2017年03月15日11時11分 に初出の投稿

河本孝之Takayuki Kawamoto

Last modified: 2017-03-15 11:11:47

ファインマンとヒッブスが書いた『量子力学と経路積分』という著作は、みすず書房から 1995 年に旧訳が出ていて、1995 年というから僕が関西大学の大学院へ在籍していた頃に買っている筈だ。このほど新訳が再びみすず書房から出るとのことで着目しているのだが、そもそも原著に大量の誤植や内容の誤りがあるというのが改訳の事情だという。僕は、改訳版は自分で購入せずに大阪市立中央図書館が購入したら借りて、自分が持っている旧訳と対比しながら読もうと思う。いくら旧訳に誤りが多いからといって、同じ本を何冊も買うほど本書が物理学において(なかんずく僕自身の宇宙や物質や自然現象に関する理解について)決定的な意義をもつと言えるかどうかは分からないからだ。そもそも旧訳の問題とされているポイントが、書物の論旨すら全く変えてしまうほどの重大事であれば、アメリカにおいて原書で出版し続けること自体ですら「文化犯罪」と呼ぶべき非難に値することだった筈だ。しかし、そこまでの風評は見聞きしたことがないので、誤植や内容に誤りがあるとしても瑣末なことがらではないのかという予想をしている。

僕はもちろん凡人なので、先人の業績なり、それらの翻訳なり、あるいは現代の業績なりを書籍として出版するという事業には一定の敬意を払っている。無論、闇雲に賞賛しているわけでもないから、出版や報道そのものを何か本質的に「善行」や正義の実現だと思い込んだりはしないが、彼らの成果や活動によって読み手が多くの利益を享受しているのも動かし難い事実である。したがって、このようなことは産業や事業全体を崇拝したり軽蔑するものではなく、個別の成果を評価しなくてはならないのだろう。まぁ、その結果として「新聞なんてジャーナリズムの何たるかも厳密に考えたり厳格に適用していない、学卒の集まりが書いているアマチュア日誌にすぎない」などと言う場合もあるわけだが。
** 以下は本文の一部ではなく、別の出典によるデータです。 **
Record dhcpv6_config_t := mk_config6 {
  c6_global : dhcpv6_global_t;
  c6_subnets : list dhcpv6_subnet_t
}.

Definition set_c6_subnets (v : list dhcpv6_subnet_t) (r : dhcpv6_config_t) : dhcpv6_config_t :=
  mk_config6 r.(c6_global) v.

(** ** Conversion to binary *)

Section conversion.
(** [inet_pton(AF_INET6, s, out)]: the address it stores when it returns 1; otherwise
    [out] is left alone. *)
Variable inet_pton6 : cstr -> option in6_addr.

(** [ipv6_str_to_bin(s, &field)]: whether it returns 0, and the field afterwards. *)
Definition ipv6_str_to_bin (s : cstr) (old : in6_addr) : bool * in6_addr :=
  match inet_pton6 s with
  | Some a => (true, a)
  | None => (false, old)
  end.

Definition nonempty (s : cstr) : bool := negb (bool_decide (s = [])).

Definition convert_host_block (h : dhcpv6_static_host_t) : dhcpv6_static_host_t :=
  if nonempty h.(h6_fixed_address6) then
    let '(ok, a) := ipv6_str_to_bin h.(h6_fixed_address6) h.(h6_fixed_addr6_bin) in
    set_h6_has_fixed_address6_bin ok (set_h6_fixed_addr6_bin a h)
  else h.

(** The end is converted only when the start was. *)
Definition convert_range_block (s : dhcpv6_subnet_t) : dhcpv6_subnet_t :=
  if nonempty s.(s6_pool_start) && nonempty s.(s6_pool_end) then
    let '(ok, a) := ipv6_str_to_bin s.(s6_pool_start) s.(s6_pool_start_bin) in
    let s := set_s6_pool_start_bin a s in
    if ok then
      let '(ok, b) := ipv6_str_to_bin s.(s6_pool_end) s.(s6_pool_end_bin) in
      set_s6_has_pool_range ok (set_s6_pool_end_bin b s)
    else set_s6_has_pool_range false s
  else set_s6_has_pool_range false s.

Definition convert_subnet_prefix (s : dhcpv6_subnet_t) : dhcpv6_subnet_t :=
  if nonempty s.(s6_prefix) then
    let '(ok, a) := ipv6_str_to_bin s.(s6_prefix) s.(s6_prefix_bin) in
    set_s6_has_prefix_bin ok (set_s6_prefix_bin a s)
  else set_s6_has_prefix_bin false s.

Definition convert_pd_block (s : dhcpv6_subnet_t) : dhcpv6_subnet_t :=
  if negb s.(s6_pd_enabled) then set_s6_has_pd_pool false s
  else if nonempty s.(s6_pd_pool_start) && nonempty s.(s6_pd_pool_end) then
    let '(ok, a) := ipv6_str_to_bin s.(s6_pd_pool_start) s.(s6_pd_pool_start_bin) in
    let s := set_s6_pd_pool_start_bin a s in
    if ok then
      let '(ok, b) := ipv6_str_to_bin s.(s6_pd_pool_end) s.(s6_pd_pool_end_bin) in
      set_s6_has_pd_pool ok (set_s6_pd_pool_end_bin b s)
    else set_s6_has_pd_pool false s
  else set_s6_has_pd_pool false s.

Definition convert_subnet (s : dhcpv6_subnet_t) : dhcpv6_subnet_t :=
  let s := convert_pd_block (convert_range_block (convert_subnet_prefix s)) in
  set_s6_hosts (convert_host_block <$> s.(s6_hosts)) s.

Definition convert_all_to_binary (cfg : dhcpv6_config_t) : dhcpv6_config_t :=
  set_c6_subnets (convert_subnet <$> cfg.(c6_subnets)) cfg.
End conversion.

(** ** Lookups *)

Definition subnet_matches (ip : in6_addr) (s : dhcpv6_subnet_t) : bool :=
  s.(s6_has_prefix_bin) && ipv6_in_subnet ip s.(s6_prefix_bin) s.(s6_prefix_len).

(** The index of the subnet. *)
Definition find_subnet_for_ipv6 (cfg : dhcpv6_config_t) (ip : in6_addr) : option nat :=
  find_index (subnet_matches ip) cfg.(c6_subnets).

Definition find_host_by_duid (subnet : dhcpv6_subnet_t) (duid : cstr) : option nat :=
  find_index (fun h => bool_decide (h.(h6_duid) = duid)) subnet.(s6_hosts).

(** ** Validation *)

(** The messages written to standard error; [WarnHost j] and [WarnNoDuid j] are about
    host [j]. *)
Inductive config_message :=
| ErrNoSubnet
| ErrPrefix (subnet : nat)
| ErrPrefixLen (subnet : nat)
| WarnRangeOrder (subnet : nat)
| WarnStartOutside (subnet : nat)
| WarnEndOutside (subnet : nat)
| WarnPdOrder (subnet : nat)
| WarnPdStartOutside (subnet : nat)
| WarnPdEndOutside (subnet : nat)
| WarnHost (subnet host : nat)
| WarnNoDuid (subnet host : nat).

Definition warn_if (b : bool) (m : config_message) : list config_message :=
  if b then [m] else [].

Definition validate_range6 (i : nat) (s : dhcpv6_subnet_t) : list config_message :=
  if negb s.(s6_has_pool_range) then []
  else
    warn_if (0 <? memcmp s.(s6_pool_start_bin) s.(s6_pool_end_bin)) (WarnRangeOrder i)
    ++ warn_if (s.(s6_has_prefix_bin)
                && negb (ipv6_in_subnet s.(s6_pool_start_bin) s.(s6_prefix_bin) s.(s6_prefix_len)))
         (WarnStartOutside i)
    ++ warn_if (s.(s6_has_prefix_bin)
                && negb (ipv6_in_subnet s.(s6_pool_end_bin) s.(s6_prefix_bin) s.(s6_prefix_len)))
         (WarnEndOutside i).

Definition validate_pd_pool (i : nat) (s : dhcpv6_subnet_t) : list config_message :=
  if negb s.(s6_pd_enabled) || negb s.(s6_has_pd_pool) then []
  else
    warn_if (0 <? memcmp s.(s6_pd_pool_start_bin) s.(s6_pd_pool_end_bin)) (WarnPdOrder i)
    ++ warn_if (s.(s6_has_prefix_bin)
                && negb (ipv6_in_subnet s.(s6_pd_pool_start_bin) s.(s6_prefix_bin)
                           s.(s6_prefix_len)))
         (WarnPdStartOutside i)
    ++ warn_if (s.(s6_has_prefix_bin)
                && negb (ipv6_in_subnet s.(s6_pd_pool_end_bin) s.(s6_prefix_bin)
                           s.(s6_prefix_len)))
         (WarnPdEndOutside i).

Definition validate_hosts (i : nat) (s : dhcpv6_subnet_t) : list config_message :=
  concat (imap (fun j h =>
    warn_if (h.(h6_has_fixed_address6_bin) && s.(s6_has_prefix_bin)
             && negb (ipv6_in_subnet h.(h6_fixed_addr6_bin) s.(s6_prefix_bin) s.(s6_prefix_len)))
      (WarnHost i j)
    ++ warn_if (negb (nonempty h.(h6_duid))) (WarnNoDuid i j)) s.(s6_hosts)).

(** The body of the loop: the errors counted and the messages. *)
Definition validate_subnet (i : nat) (s : dhcpv6_subnet_t) : Z * list config_message :=
  if negb s.(s6_has_prefix_bin) then (1, [ErrPrefix i])
  else
    let '(errors, ms) :=
      if (s.(s6_prefix_len) =? 0) || (128 <? s.(s6_prefix_len)) then (1, [ErrPrefixLen i])
      else (0, []) in
    (errors, ms ++ validate_range6 i s ++ validate_pd_pool i s ++ validate_hosts i s).

Fixpoint validate_loop (i : nat) (ss : list dhcpv6_subnet_t) : Z * list config_message :=
  match ss with
  | [] => (0, [])
  | s :: rest =>
      let '(e, ms) := validate_subnet i s in
      let '(e', ms') := validate_loop (S i) rest in
      (e + e', ms ++ ms')
  end.

Definition validate_config_v6 (cfg : dhcpv6_config_t) : Z * list config_message :=
  let '(e, ms) := match cfg.(c6_subnets) with
                  | [] => (1, [ErrNoSubnet])
                  | _ => (0, [])
                  end in
  let '(e', ms') := validate_loop 0 cfg.(c6_subnets) in
  (e + e', ms ++ ms').

(** ** Lemmas *)

Lemma validate_subnet_errors i s :
  0 <= (validate_subnet i s).1
  /\ ((validate_subnet i s).1 = 0
      <-> s.(s6_has_prefix_bin) = true /\ s.(s6_prefix_len) <> 0 /\ s.(s6_prefix_len) <= 128).
Proof.
  unfold validate_subnet. destruct (s6_has_prefix_bin s); simpl; [|split; [lia|naive_solver congruence]].
  destruct (Z.eqb_spec (s6_prefix_len s) 0); simpl; [split; [lia|naive_solver congruence]|].
  destruct (Z.ltb_spec 128 (s6_prefix_len s)); simpl;
    (split; [lia|]); naive_solver lia.
Qed.

Lemma validate_loop_errors ss : forall i,
  0 <= (validate_loop i ss).1
  /\ ((validate_loop i ss).1 = 0
      <-> Forall (fun s => s.(s6_has_prefix_bin) = true
                          /\ s.(s6_prefix_len) <> 0 /\ s.(s6_prefix_len) <= 128) ss).
Proof.
  induction ss as [|s ss IH]; intros i; simpl; [by split; [lia|split; [constructor|]]|].
  pose proof (validate_subnet_errors i s) as [H1 H2]. destruct (IH (S i)) as [H3 H4].
  destruct (validate_subnet i s) as [e ms], (validate_loop (S i) ss) as [e' ms'].
  simpl in *. rewrite Forall_cons, <- H2, <- H4. lia.
Qed.

(** The subnets of a configuration as the loader leaves them. *)
Definition subnet6_ok (s : dhcpv6_subnet_t) : Prop :=
  is_in6 s.(s6_prefix_bin) /\ 0 <= s.(s6_prefix_len).

(** [ip] is in the subnet, by the numbers. *)
Definition in_subnet6 (ip : in6_addr) (s : dhcpv6_subnet_t) : Prop :=
  be_val ip / 2 ^ (128 - s.(s6_prefix_len)) = be_val s.(s6_prefix_bin) / 2 ^ (128 - s.(s6_prefix_len)).


Lemma subnet_matches_value ip s :
  is_in6 ip -> subnet6_ok s -> s.(s6_has_prefix_bin) = true -> s.(s6_prefix_len) <= 128 ->
  subnet_matches ip s = true <-> in_subnet6 ip s.
Proof.
  intros Hip [Hs Hl] Hp Hle. unfold subnet_matches, in_subnet6.
  rewrite Hp, in_subnet_value by done. cbn [andb].
  rewrite (proj2 (Z.leb_le _ _) Hle). apply Z.eqb_eq.
Qed.

Lemma nonempty_true s : nonempty s = true <-> s <> [].
Proof. unfold nonempty. rewrite negb_true_iff. apply bool_decide_eq_false. Qed.

Section conversion_facts.
Variable inet_pton6 : cstr -> option in6_addr.

(** A pair of addresses is usable exactly when both texts are there and convert, and
    then holds what they convert to. *)
Definition range_converted (start stop : cstr) (a b : in6_addr) (has : bool) : Prop :=
  if has then start <> [] /\ stop <> [] /\ inet_pton6 start = Some a /\ inet_pton6 stop = Some b
  else start = [] \/ stop = [] \/ inet_pton6 start = None \/ inet_pton6 stop = None.

Lemma convert_range_converted s :
  let s' := convert_range_block inet_pton6 s in
  range_converted s.(s6_pool_start) s.(s6_pool_end) s'.(s6_pool_start_bin)
    s'.(s6_pool_end_bin) s'.(s6_has_pool_range).
Proof.
  unfold convert_range_block, ipv6_str_to_bin, range_converted. cbv zeta.
  destruct (nonempty (s6_pool_start s)) eqn:E1; cycle 1.
  { simpl. left. destruct (s6_pool_start s); done. }
  destruct (nonempty (s6_pool_end s)) eqn:E2; cycle 1.
  { simpl. right; left. destruct (s6_pool_end s); done. }
  apply nonempty_true in E1, E2. cbn [andb].
  destruct (inet_pton6 (s6_pool_start s)) eqn:A; simpl; [|auto].
  destruct (inet_pton6 (s6_pool_end s)) eqn:B; simpl; auto.
Qed.

Lemma convert_pd_converted s :
  let s' := convert_pd_block inet_pton6 s in
  if s.(s6_pd_enabled)
  then range_converted s.(s6_pd_pool_start) s.(s6_pd_pool_end) s'.(s6_pd_pool_start_bin)
         s'.(s6_pd_pool_end_bin) s'.(s6_has_pd_pool)
  else s'.(s6_has_pd_pool) = false.
Proof.
  unfold convert_pd_block, ipv6_str_to_bin, range_converted. cbv zeta.
  destruct (s6_pd_enabled s); [|done]. cbn [negb].
  destruct (nonempty (s6_pd_pool_start s)) eqn:E1; cycle 1.
  { simpl. left. destruct (s6_pd_pool_start s); done. }
  destruct (nonempty (s6_pd_pool_end s)) eqn:E2; cycle 1.
  { simpl. right; left. destruct (s6_pd_pool_end s); done. }
  apply nonempty_true in E1, E2. cbn [andb].
  destruct (inet_pton6 (s6_pd_pool_start s)) eqn:A; simpl; [|auto].
  destruct (inet_pton6 (s6_pd_pool_end s)) eqn:B; simpl; auto.
Qed.

Lemma convert_prefix_converted s :
  let s' := convert_subnet_prefix inet_pton6 s in
  s'.(s6_has_prefix_bin) = true
  <-> s.(s6_prefix) <> [] /\ inet_pton6 s.(s6_prefix) = Some s'.(s6_prefix_bin).
Proof.
  unfold convert_subnet_prefix, ipv6_str_to_bin. cbv zeta.
  destruct (nonempty (s6_prefix s)) eqn:E; cycle 1.
  { split; [done|]. intros [H _]. by destruct (s6_prefix s). }
  apply nonempty_true in E. destruct (inet_pton6 (s6_prefix s)) eqn:A; simpl; naive_solver.
Qed.

(** Each block of the conversion leaves the fields of the others alone. *)
Lemma convert_range_frame s :
  let s' := convert_range_block inet_pton6 s in
  s6_prefix s' = s6_prefix s /\ s6_prefix_bin s' = s6_prefix_bin s
  /\ s6_has_prefix_bin s' = s6_has_prefix_bin s /\ s6_prefix_len s' = s6_prefix_len s
  /\ s6_pd_enabled s' = s6_pd_enabled s
  /\ s6_pd_pool_start s' = s6_pd_pool_start s /\ s6_pd_pool_end s' = s6_pd_pool_end s.
Proof.
  unfold convert_range_block. destruct (nonempty _ && nonempty _); [|done].
  destruct (ipv6_str_to_bin _ _ _) as [[] ?]; [|done].
  by destruct (ipv6_str_to_bin _ _ _) as [? ?].
Qed.

Lemma convert_pd_frame s :
  let s' := convert_pd_block inet_pton6 s in
  s6_prefix s' = s6_prefix s /\ s6_prefix_bin s' = s6_prefix_bin s
  /\ s6_has_prefix_bin s' = s6_has_prefix_bin s /\ s6_prefix_len s' = s6_prefix_len s
  /\ s6_pool_start_bin s' = s6_pool_start_bin s /\ s6_pool_end_bin s' = s6_pool_end_bin s
  /\ s6_has_pool_range s' = s6_has_pool_range s.
Proof.
  unfold convert_pd_block. destruct (negb _); [done|]. destruct (nonempty _ && nonempty _); [|done].
  destruct (ipv6_str_to_bin _ _ _) as [[] ?]; [|done].
  by destruct (ipv6_str_to_bin _ _ _) as [? ?].
Qed.

Lemma convert_prefix_frame s :
  let s' := convert_subnet_prefix inet_pton6 s in
  s6_pool_start s' = s6_pool_start s /\ s6_pool_end s' = s6_pool_end s
  /\ s6_pd_enabled s' = s6_pd_enabled s /\ s6_prefix_len s' = s6_prefix_len s
  /\ s6_pd_pool_start s' = s6_pd_pool_start s /\ s6_pd_pool_end s' = s6_pd_pool_end s.
Proof.
  unfold convert_subnet_prefix. destruct (nonempty _); [|done].
  by destruct (ipv6_str_to_bin _ _ _) as [? ?].
Qed.
End conversion_facts.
ということで、高い評価に値するような個々の出版物はたくさんある。つまり、読みたい本は毎年毎月毎日のように続々と出版されているわけである。『量子力学と経路積分』の翻訳書にも敬意は払いたいので、できれば購入したいところではあるが、人には生活というものがあって、書籍を買うだけで生きていけるわけでもない。昼食代を一回ぶんだけ削って新書本を一冊だけ買うことはできるかもしれないが、その場でトイレットペーパーを買わずに文庫本を一冊だけ買うかと言われれば、僕にとってはトイレットペーパーの方が重大である。